[Opening INPUT MATERIAL section]

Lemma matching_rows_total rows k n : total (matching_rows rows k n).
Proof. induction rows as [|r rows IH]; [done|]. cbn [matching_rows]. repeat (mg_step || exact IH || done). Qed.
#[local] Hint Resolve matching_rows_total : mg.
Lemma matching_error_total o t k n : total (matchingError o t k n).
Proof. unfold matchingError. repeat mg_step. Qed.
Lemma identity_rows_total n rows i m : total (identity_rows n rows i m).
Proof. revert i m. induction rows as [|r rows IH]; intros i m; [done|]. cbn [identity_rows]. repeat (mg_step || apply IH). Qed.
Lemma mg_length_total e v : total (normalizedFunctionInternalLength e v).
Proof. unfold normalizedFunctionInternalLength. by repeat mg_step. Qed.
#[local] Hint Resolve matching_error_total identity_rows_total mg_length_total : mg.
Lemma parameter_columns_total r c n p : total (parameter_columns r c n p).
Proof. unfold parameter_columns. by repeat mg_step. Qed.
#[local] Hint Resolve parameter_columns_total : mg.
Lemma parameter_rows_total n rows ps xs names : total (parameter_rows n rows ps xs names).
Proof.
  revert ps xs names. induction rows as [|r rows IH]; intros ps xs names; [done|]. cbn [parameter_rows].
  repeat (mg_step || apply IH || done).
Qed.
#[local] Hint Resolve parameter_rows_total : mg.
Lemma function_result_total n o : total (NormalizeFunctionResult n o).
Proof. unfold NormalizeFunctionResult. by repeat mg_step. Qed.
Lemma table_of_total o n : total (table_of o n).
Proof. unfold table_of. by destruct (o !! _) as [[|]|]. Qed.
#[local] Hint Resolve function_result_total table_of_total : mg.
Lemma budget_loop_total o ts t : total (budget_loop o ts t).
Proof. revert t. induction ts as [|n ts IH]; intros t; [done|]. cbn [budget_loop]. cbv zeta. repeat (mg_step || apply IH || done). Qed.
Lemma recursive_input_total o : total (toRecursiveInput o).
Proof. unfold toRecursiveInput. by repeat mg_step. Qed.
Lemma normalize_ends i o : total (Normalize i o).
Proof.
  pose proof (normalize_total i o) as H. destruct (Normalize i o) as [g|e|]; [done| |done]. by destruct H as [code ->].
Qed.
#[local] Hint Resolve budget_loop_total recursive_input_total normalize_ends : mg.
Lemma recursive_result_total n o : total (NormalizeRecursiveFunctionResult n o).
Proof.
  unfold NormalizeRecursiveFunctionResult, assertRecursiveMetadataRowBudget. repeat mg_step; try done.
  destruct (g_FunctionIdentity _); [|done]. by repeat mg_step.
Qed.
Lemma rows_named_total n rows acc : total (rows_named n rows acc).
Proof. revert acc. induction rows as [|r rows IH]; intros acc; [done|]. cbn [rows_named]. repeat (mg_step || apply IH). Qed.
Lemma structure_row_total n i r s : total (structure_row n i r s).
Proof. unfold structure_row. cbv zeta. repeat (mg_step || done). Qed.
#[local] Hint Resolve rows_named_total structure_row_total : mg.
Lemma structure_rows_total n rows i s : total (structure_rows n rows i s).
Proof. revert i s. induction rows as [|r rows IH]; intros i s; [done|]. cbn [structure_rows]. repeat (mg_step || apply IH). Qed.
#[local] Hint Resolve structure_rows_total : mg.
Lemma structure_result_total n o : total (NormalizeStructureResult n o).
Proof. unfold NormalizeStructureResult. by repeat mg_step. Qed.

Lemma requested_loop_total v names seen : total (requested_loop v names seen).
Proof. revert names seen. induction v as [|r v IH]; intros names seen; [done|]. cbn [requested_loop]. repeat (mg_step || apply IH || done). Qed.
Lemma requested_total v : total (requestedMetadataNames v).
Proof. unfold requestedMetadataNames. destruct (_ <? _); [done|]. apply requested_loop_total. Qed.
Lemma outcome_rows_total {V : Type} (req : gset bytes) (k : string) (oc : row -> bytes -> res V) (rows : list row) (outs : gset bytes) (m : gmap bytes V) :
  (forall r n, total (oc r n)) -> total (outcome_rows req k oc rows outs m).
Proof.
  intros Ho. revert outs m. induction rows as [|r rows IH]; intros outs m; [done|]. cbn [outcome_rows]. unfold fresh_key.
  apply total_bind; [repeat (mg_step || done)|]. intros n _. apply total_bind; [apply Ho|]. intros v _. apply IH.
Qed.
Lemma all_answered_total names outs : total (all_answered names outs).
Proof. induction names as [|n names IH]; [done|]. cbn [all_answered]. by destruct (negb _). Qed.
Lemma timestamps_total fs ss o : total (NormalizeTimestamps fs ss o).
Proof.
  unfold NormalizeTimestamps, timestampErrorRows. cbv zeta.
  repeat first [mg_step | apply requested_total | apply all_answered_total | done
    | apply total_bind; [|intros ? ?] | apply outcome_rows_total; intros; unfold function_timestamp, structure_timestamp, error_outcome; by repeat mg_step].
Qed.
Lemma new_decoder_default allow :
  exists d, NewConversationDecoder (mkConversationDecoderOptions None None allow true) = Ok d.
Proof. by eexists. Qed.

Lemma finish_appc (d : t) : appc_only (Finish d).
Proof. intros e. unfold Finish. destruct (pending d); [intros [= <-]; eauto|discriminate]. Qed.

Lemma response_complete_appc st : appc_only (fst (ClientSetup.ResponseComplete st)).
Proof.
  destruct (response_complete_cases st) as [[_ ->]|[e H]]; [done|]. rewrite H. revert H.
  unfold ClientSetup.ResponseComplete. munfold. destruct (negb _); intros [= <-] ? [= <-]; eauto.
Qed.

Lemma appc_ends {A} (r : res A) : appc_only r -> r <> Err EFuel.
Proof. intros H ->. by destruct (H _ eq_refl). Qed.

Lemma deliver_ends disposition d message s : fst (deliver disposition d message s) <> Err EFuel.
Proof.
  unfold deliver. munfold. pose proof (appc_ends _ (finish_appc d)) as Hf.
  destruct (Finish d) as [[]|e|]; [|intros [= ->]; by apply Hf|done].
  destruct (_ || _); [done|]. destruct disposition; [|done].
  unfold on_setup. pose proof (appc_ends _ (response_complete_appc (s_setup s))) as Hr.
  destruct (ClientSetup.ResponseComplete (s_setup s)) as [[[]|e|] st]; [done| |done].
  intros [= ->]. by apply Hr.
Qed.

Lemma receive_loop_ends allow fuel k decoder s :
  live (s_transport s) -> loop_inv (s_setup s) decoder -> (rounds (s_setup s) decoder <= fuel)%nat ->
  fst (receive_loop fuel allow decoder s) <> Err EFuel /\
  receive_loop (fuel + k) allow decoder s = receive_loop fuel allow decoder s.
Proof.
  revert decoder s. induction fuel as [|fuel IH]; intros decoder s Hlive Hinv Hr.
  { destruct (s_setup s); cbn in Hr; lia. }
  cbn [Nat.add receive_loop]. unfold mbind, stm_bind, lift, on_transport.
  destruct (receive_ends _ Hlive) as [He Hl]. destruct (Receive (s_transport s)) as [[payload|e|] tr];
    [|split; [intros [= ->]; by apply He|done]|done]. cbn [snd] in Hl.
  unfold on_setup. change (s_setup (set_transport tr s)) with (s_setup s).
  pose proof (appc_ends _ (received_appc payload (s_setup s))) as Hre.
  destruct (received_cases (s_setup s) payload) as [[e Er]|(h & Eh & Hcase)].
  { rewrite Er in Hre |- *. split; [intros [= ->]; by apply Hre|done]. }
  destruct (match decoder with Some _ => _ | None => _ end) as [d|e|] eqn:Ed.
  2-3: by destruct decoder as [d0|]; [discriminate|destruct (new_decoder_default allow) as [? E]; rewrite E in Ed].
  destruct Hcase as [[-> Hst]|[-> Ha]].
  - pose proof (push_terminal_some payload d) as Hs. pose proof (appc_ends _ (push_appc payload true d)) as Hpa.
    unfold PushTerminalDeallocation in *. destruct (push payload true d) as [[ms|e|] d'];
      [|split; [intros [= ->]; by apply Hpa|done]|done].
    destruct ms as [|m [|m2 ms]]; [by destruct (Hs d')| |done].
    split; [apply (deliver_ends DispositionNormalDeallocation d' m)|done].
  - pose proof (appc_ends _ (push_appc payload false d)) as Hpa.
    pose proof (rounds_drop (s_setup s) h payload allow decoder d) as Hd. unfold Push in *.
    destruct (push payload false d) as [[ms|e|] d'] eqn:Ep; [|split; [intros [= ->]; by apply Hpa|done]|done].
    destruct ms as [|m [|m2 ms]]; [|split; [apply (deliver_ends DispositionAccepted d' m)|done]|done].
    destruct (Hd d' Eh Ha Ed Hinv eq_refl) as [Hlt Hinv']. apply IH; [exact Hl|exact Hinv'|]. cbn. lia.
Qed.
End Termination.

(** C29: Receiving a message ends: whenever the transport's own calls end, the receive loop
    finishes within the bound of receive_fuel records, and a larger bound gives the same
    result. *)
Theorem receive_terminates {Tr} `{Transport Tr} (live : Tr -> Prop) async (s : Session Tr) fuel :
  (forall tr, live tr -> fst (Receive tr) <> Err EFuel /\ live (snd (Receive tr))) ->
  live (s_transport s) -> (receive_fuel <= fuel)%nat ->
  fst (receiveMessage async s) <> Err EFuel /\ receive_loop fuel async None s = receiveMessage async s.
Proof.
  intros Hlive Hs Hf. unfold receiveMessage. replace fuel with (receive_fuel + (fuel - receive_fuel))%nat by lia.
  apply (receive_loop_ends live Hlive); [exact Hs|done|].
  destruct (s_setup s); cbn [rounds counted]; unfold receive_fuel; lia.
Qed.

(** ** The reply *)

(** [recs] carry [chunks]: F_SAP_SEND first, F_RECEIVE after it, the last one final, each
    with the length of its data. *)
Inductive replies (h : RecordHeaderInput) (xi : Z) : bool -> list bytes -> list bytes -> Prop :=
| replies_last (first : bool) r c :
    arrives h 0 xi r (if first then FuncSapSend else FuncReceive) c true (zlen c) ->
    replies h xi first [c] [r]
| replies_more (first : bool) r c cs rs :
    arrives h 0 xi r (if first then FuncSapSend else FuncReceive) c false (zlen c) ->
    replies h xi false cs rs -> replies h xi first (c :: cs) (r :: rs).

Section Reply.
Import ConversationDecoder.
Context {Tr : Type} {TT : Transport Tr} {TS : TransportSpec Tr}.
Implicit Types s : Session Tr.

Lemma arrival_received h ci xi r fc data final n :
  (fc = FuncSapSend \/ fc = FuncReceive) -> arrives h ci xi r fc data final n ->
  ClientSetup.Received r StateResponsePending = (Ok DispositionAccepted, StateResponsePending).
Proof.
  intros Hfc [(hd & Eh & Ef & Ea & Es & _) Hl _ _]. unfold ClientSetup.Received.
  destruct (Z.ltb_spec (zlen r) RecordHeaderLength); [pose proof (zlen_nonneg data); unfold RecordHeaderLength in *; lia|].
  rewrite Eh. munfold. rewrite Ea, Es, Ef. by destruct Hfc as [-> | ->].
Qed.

[Closing INPUT MATERIAL section]

## [TASK OBJECTIVE]
Copy out each line of the records above that includes "final".

## [SOLUTION TO THE PROBLEM]
(** [recs] carry [chunks]: F_SAP_SEND first, F_RECEIVE after it, the last one final, each
Lemma arrival_received h ci xi r fc data final n :
  (fc = FuncSapSend \/ fc = FuncReceive) -> arrives h ci xi r fc data final n ->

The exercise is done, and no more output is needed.